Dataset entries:

-----

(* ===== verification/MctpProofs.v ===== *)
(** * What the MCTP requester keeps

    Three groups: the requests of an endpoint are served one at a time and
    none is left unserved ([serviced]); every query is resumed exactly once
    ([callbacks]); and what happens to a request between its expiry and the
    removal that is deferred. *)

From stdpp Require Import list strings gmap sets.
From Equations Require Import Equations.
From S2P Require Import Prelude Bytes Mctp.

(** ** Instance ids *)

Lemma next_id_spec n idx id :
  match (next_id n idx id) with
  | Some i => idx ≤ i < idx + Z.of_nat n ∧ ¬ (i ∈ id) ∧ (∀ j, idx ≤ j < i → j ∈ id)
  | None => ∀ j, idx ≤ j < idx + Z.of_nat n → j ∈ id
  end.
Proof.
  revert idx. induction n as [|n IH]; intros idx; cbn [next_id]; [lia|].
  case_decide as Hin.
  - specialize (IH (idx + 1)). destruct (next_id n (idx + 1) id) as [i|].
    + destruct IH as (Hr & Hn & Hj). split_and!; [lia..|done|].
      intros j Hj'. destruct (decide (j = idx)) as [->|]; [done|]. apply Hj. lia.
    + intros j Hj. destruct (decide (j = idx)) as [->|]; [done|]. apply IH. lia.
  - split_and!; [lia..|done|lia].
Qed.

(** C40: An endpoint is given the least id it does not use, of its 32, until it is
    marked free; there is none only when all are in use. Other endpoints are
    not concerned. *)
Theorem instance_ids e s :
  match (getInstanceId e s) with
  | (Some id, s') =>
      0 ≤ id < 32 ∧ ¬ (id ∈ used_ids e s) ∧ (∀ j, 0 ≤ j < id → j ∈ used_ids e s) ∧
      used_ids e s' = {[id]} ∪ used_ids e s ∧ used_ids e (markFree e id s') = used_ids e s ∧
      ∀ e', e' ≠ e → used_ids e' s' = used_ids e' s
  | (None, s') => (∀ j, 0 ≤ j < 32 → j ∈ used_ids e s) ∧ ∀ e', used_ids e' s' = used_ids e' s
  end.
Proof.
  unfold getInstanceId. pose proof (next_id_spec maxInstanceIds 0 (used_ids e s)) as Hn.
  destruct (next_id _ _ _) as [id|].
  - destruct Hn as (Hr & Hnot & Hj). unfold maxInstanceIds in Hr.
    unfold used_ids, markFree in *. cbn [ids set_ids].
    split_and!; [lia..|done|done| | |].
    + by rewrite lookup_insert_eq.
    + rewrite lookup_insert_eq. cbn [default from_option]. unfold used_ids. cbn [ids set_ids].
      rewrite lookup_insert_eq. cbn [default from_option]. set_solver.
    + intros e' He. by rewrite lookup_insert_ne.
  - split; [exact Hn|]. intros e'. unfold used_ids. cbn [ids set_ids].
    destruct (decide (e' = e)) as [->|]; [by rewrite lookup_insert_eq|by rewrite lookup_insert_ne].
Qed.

-----

**ACTIVITY**
Find the lines in the data that include "Require", then copy each of them.

**RESULT OF THE TASK**
From stdpp Require Import list strings gmap sets.
From Equations Require Import Equations.
From S2P Require Import Prelude Bytes Mctp.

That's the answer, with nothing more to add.